Would you reproduce exactly the lines below from the one holding "(** [logging.exception(exc, exc_info=...)]: the" through the one holding "outside the repository.", inclusive, and no others?

== == ==

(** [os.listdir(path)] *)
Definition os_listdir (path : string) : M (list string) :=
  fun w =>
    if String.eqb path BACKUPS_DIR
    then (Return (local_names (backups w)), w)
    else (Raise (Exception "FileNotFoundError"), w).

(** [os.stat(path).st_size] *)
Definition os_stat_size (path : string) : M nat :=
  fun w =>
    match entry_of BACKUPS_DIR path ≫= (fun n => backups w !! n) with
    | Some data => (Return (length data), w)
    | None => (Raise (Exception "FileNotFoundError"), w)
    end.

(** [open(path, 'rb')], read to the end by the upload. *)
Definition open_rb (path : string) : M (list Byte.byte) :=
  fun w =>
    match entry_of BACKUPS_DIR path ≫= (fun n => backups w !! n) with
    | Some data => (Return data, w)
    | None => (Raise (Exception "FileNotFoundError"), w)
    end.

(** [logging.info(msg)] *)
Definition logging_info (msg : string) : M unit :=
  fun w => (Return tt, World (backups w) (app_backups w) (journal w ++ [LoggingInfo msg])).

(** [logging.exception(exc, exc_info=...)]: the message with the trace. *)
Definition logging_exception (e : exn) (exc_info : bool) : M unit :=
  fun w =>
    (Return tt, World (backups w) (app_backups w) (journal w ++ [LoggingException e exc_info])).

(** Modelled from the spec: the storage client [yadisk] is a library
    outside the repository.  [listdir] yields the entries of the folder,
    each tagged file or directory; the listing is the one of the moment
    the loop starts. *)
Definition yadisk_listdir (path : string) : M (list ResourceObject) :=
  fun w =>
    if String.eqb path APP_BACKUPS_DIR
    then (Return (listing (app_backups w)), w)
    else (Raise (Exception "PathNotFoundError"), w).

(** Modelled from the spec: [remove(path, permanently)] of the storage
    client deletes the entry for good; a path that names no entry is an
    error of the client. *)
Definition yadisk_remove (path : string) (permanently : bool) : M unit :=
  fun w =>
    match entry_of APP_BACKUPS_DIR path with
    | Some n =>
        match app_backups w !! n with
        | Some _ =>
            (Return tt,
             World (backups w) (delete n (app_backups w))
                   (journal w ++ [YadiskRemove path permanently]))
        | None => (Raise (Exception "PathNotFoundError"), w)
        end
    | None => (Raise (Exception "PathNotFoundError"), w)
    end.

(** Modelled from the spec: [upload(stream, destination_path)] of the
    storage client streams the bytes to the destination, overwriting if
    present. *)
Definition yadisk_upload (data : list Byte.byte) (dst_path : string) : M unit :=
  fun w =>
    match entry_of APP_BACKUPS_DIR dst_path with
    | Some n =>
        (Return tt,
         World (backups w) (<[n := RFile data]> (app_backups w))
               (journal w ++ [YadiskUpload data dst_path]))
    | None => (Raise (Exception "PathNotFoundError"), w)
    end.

== == ==

--- OUTPUT FOR THIS EXERCISE ---
(** [logging.exception(exc, exc_info=...)]: the message with the trace. *)
Definition logging_exception (e : exn) (exc_info : bool) : M unit :=
  fun w =>
    (Return tt, World (backups w) (app_backups w) (journal w ++ [LoggingException e exc_info])).

(** Modelled from the spec: the storage client [yadisk] is a library
    outside the repository.  [listdir] yields the entries of the folder,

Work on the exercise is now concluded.